▶ Provided entries

Fixpoint decrypt_all (stored : list StoredSecret) (result : gmap string (list Z)) : Prog C (gmap string (list Z)) :=
  match stored with
  | [] => ret result
  | item :: rest =>
    let! master := catch (ByVersion (ss_KeyVersion item)) in
    match master with
    | Err _ => throw ErrKeyUnavailable
    | Ok master =>
      if negb (validMasterKey master) || negb (mk_Version master =? ss_KeyVersion item) then throw ErrKeyUnavailable
      else
        let aad := associatedData (md_ID (ss_Metadata item)) (md_Name (ss_Metadata item)) (ss_KeyVersion item) in
        match open_sealed (mk_Material master) (ss_DataKeyNonce item) (ss_EncryptedDataKey item) aad with
        | None => throw ErrKeyUnavailable
        | Some dataKey =>
          if negb (Z.of_nat (length dataKey) =? 32) then throw ErrKeyUnavailable
          else
            match open_sealed dataKey (ss_CiphertextNonce item) (ss_Ciphertext item) aad with
            | None => throw (EOther "解密敏感参数")
            | Some plaintext => decrypt_all rest (<[md_ID (ss_Metadata item) := plaintext]> result)
            end
        end
    end
  end.

Definition Secret_Resolve (refs : list string) : Prog C (gmap string (list Z)) :=
  match unique_refs ∅ refs with
  | None => throw ErrInvalidSecret
  | Some unique =>
    let! stored := Secrets_Load unique in
    if negb (length stored =? length unique)%nat then throw ErrSecretNotFound else decrypt_all stored ∅
  end.

Definition ResolveForRun (refs : list string) : Prog C (gmap string string) :=
  let! values := Secret_Resolve refs in ret (text_of <$> values).

(** ** run_values.go *)

Definition bindings_for (runID executionToken : string) (d : DB) : option (gmap string string) :=
  match task_runs d !! runID with
  | Some row => if bool_decide (tr_execution_token row = Some executionToken) then secret_refs_of runID d else None
  | None => None
  end.

(** The identifiers in the order of the names, each once. *)
Fixpoint dedup_ids (seen : gset string) (ids : list string) : list string :=
  match ids with
  | [] => []
  | id :: rest => if bool_decide (id ∈ seen) then dedup_ids seen rest else id :: dedup_ids ({[id]} ∪ seen) rest
  end.

Definition bound_ids (bindings : gmap string string) : list string :=
  dedup_ids ∅ (omap (λ name, bindings !! name) (stable_sort string_lt (map_to_list bindings).*1)).

Definition ValuesForRun (runID executionToken : string) : Prog C (list string) :=
  if bool_decide (runID = "") || bool_decide (executionToken = "") then throw ErrRunAccessDenied
  else
    let! bindings := pool_query "" (bindings_for runID executionToken) in
    match bindings with
    | None => throw ErrRunAccessDenied
    | Some bindings =>
      let ids := bound_ids bindings in
      let! resolved := ResolveForRun ids in
      match mapM (λ id, resolved !! id) ids with
      | Some values => ret values
      | None => throw ErrSecretNotFound
      end
    end.

End service.

(** ** What is stored can be read back *)

Definition secrets_ok (t : SecretTables) : Prop := ∀ id row, secret_rows t !! id = Some row → md_ID (ss_Metadata row) = id.

Definition secrets_kept (t t' : SecretTables) : Prop := secrets_ok t → secrets_ok t' ∧ secret_rows t ⊆ secret_rows t'.

#[export] Instance secrets_kept_preorder : PreOrder secrets_kept.
Proof. split; [done|]. intros a b c H1 H2 Ha. destruct (H1 Ha) as [Hb S1]. destruct (H2 Hb). split; [done|by etrans]. Qed.

Section reading.
Context {C : Type} `{!Has DB C, !Has SecretTables C, aead : !AEAD}.
Context (read_file : string → option string) (keys : FileKeyProvider).

(** The master key of the file, if it is there. *)
Definition master_material (version : Z) : option (list Z) :=
  if bool_decide (fk_path keys = "") || (version <=? 0) || negb (version =? fk_version keys) then None
  else body ← read_file (fk_path keys); key_material body.

Lemma key_material_length body material : key_material body = Some material → length material = 32%nat.
Proof.
  unfold key_material. destruct (len _ =? 32) eqn:E.
  - intros [= <-]. rewrite length_bytes_of. unfold len in E. lia.
  - destruct (match base64_decode_padded _ _ with Some _ => _ | None => _ end) as [decoded|]; [|done].
    destruct (Z.of_nat (length decoded) =? 32) eqn:El; [|done]. intros [= <-]. lia.
Qed.

Lemma wp_ByVersion version (c : C) (Q : Result MasterKey → C → Prop) :
  (∀ e, Q (Err e) c) → (∀ material, master_material version = Some material → Q (Ok (mkMasterKey version material)) c) →
  wp (ByVersion read_file keys version) c Q.
Proof.
  intros He HQ. unfold ByVersion, master_material in *. destruct (_ || _); [by apply wp_throw|]. apply wp_bind, wp_catch, wp_observe; [by apply wp_throw|].
  destruct (read_file _) as [body|]; [|by apply wp_throw]. simpl in HQ. destruct (key_material body) as [m|]; [|by apply wp_throw]. by apply wp_ret, HQ.
Qed.

(** The plaintext of a row. *)
Definition opened (item : StoredSecret) : option (list Z) :=
  let aad := associatedData (md_ID (ss_Metadata item)) (md_Name (ss_Metadata item)) (ss_KeyVersion item) in
  material ← master_material (ss_KeyVersion item);
  dataKey ← open_sealed material (ss_DataKeyNonce item) (ss_EncryptedDataKey item) aad;
  if Z.of_nat (length dataKey) =? 32 then open_sealed dataKey (ss_CiphertextNonce item) (ss_Ciphertext item) aad else None.

Abbreviation item_id item := (md_ID (ss_Metadata item)).

Lemma validMasterKey_material version material : master_material version = Some material → validMasterKey (mkMasterKey version material) = true.
Proof.
  unfold master_material. destruct (_ || _) eqn:E; [done|]. intros (body & _ & Hm%key_material_length)%bind_Some.
  unfold validMasterKey. simpl. rewrite Hm. apply orb_false_iff in E as [E _]. apply orb_false_iff in E as [_ E]. apply andb_true_iff. split; [lia|done].
Qed.

Lemma wp_decrypt_all stored result (c : C) :
  NoDup ((λ item, item_id item) <$> stored) →
  wp (decrypt_all read_file keys stored result) c (λ r c', c' = c ∧ ∀ values, r = Ok values →
    (∀ item, item ∈ stored → ∃ p, opened item = Some p ∧ values !! item_id item = Some p) ∧
    (∀ id, id ∉ ((λ item, item_id item) <$> stored) → values !! id = result !! id)).
Proof.
  revert result. induction stored as [|item rest IH]; intros result Hnd; simpl.
  - apply wp_ret. split; [done|]. intros values [= <-]. split; [|done]. intros item Hin. by apply elem_of_nil in Hin.
  - apply NoDup_cons in Hnd as [Hni Hnd]. apply wp_bind, wp_catch, wp_ByVersion; [intros e; by apply wp_throw|]. intros material Hm.
    rewrite (validMasterKey_material _ _ Hm). simpl. rewrite Z.eqb_refl. simpl.
    destruct (open_sealed material _ _ _) as [dataKey|] eqn:Ek; [|by apply wp_throw].
    destruct (Z.of_nat (length dataKey) =? 32) eqn:El; simpl; [|by apply wp_throw].
    destruct (open_sealed dataKey _ _ _) as [p|] eqn:Ep; [|by apply wp_throw].
    assert (opened item = Some p) as Ho by (unfold opened; rewrite Hm; simpl; rewrite Ek; simpl; by rewrite El).
    eapply wp_mono; [by apply IH|]. intros r c' [-> H]. split; [done|]. intros values Hr. destruct (H values Hr) as [H1 H2]. split.
    + intros item' [->|Hin]%elem_of_cons; [|by apply H1]. exists p. split; [done|]. rewrite H2 by done. apply lookup_insert_eq.
    + intros id [Hne Hni']%not_elem_of_cons. rewrite H2 by done. by apply lookup_insert_ne.
Qed.

Lemma loaded_ids (t : SecretTables) (ids : list string) :
  secrets_ok t → (λ item, item_id item) <$> (filter (λ p, p.1 ∈ ids) (map_to_list (secret_rows t))).*2 = (filter (λ p, p.1 ∈ ids) (map_to_list (secret_rows t))).*1.
Proof.
  intros Hok. rewrite <-list_fmap_compose. apply list_fmap_ext. intros i [id row] Hi. simpl. apply list_elem_of_lookup_2, list_elem_of_filter in Hi as [_ Hi].
  apply elem_of_map_to_list in Hi. by apply Hok.
Qed.

Lemma loaded_nodup (t : SecretTables) (ids : list string) : NoDup (filter (λ p, p.1 ∈ ids) (map_to_list (secret_rows t))).*1.
Proof. eapply sublist_NoDup; [apply (NoDup_fst_map_to_list (secret_rows t))|]. apply fmap_sublist, sublist_filter. Qed.

Lemma unique_refs_elem seen refs ids : unique_refs seen refs = Some ids → ∀ id, id ∈ refs → id ∉ seen → id ∈ ids.
Proof.
  revert seen ids. induction refs as [|r refs IH]; intros seen ids; simpl; [intros _ id Hin; by apply elem_of_nil in Hin|].
  case_bool_decide; [done|]. case_bool_decide as Hs.
  - intros H' id [->|Hin]%elem_of_cons Hni; [done|by eapply IH].
  - intros (rest & Hr & [= <-])%bind_Some id Hin Hni. destruct (decide (id = r)) as [->|Hne]; [left|]. right.
    apply elem_of_cons in Hin as [?|Hin]; [done|]. eapply IH; [exact Hr|done|]. set_solver.
Qed.

(** Resolving gives, for each reference, the plaintext of its row. *)
Lemma Secret_Resolve_spec refs (c : C) :
  secrets_ok (part c) →
  wp (Secret_Resolve read_file keys refs) c (λ r c', c' = c ∧ ∀ values, r = Ok values →
    (∀ id row, id ∈ refs → secret_rows (part c) !! id = Some row → ∃ p, opened row = Some p ∧ values !! id = Some p) ∧
    (∀ id p, values !! id = Some p → ∃ row, secret_rows (part c) !! id = Some row ∧ opened row = Some p)).
Proof.
  intros Hok. unfold Secret_Resolve. destruct (unique_refs ∅ refs) as [unique|] eqn:Eu; [|by apply wp_throw].
  assert (∀ (k : list StoredSecret → Prog C (gmap string (list Z))) (Q : Result (gmap string (list Z)) → C → Prop), (∀ e, Q (Err e) c) →
    (∀ stored, stored = (filter (λ p, p.1 ∈ unique) (map_to_list (secret_rows (part c)))).*2 → wp (k stored) c Q) →
    wp (bind (Secrets_Load unique) k) c Q) as Hload.
  { intros k Q He Hk. apply wp_bind. unfold Secrets_Load. destruct unique as [|u us]; [|apply wp_pool_query; [apply He|by apply Hk]].
    apply wp_ret, Hk. clear Hk. induction (map_to_list _) as [|p l IH]; [done|]. rewrite filter_cons_False; [exact IH|]. apply not_elem_of_nil. }
  apply Hload; [done|]. intros stored Hst. destruct (_ =? _)%nat; simpl; [|by apply wp_throw].
  eapply wp_mono; [apply wp_decrypt_all; rewrite Hst, loaded_ids by done; apply loaded_nodup|]. intros r c' [-> H]. split; [done|].
  intros values Hr. destruct (H values Hr) as [H1 H2].
  assert (∀ id row, id ∈ unique → secret_rows (part c) !! id = Some row → row ∈ stored) as Hin.
  { intros id row Hu Hrow. rewrite Hst. apply list_elem_of_fmap. exists (id, row). split; [done|]. apply list_elem_of_filter.
    split; [done|by apply elem_of_map_to_list]. }
  split.
  - intros id row Hid Hrow. destruct (H1 row) as (p & Hp & Hv); [eapply Hin; [|exact Hrow]; eapply unique_refs_elem; [exact Eu|done|set_solver]|].
    exists p. by rewrite <-(Hok _ _ Hrow).
  - intros id p Hp. destruct (decide (id ∈ ((λ item, item_id item) <$> stored))) as [Hi|Hni]; [|by rewrite H2 in Hp].
    apply list_elem_of_fmap in Hi as (row & -> & Hi). destruct (H1 row Hi) as (p' & Hp' & Hv). rewrite Hp in Hv. injection Hv as <-.
    exists row. split; [|done]. rewrite Hst in Hi. apply list_elem_of_fmap in Hi as ([i row'] & -> & [_ Hi%elem_of_map_to_list]%list_elem_of_filter).
    simpl. by rewrite (Hok _ _ Hi).
Qed.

▶ Problem requirements
Above are the records; print exactly the lines from the line with "Err _ => throw ErrKeyUnavailable" to the line with "match open_sealed (mk_Material", including both, and nothing else.

▶ Solution to this task
    | Err _ => throw ErrKeyUnavailable
    | Ok master =>
      if negb (validMasterKey master) || negb (mk_Version master =? ss_KeyVersion item) then throw ErrKeyUnavailable
      else
        let aad := associatedData (md_ID (ss_Metadata item)) (md_Name (ss_Metadata item)) (ss_KeyVersion item) in
        match open_sealed (mk_Material master) (ss_DataKeyNonce item) (ss_EncryptedDataKey item) aad with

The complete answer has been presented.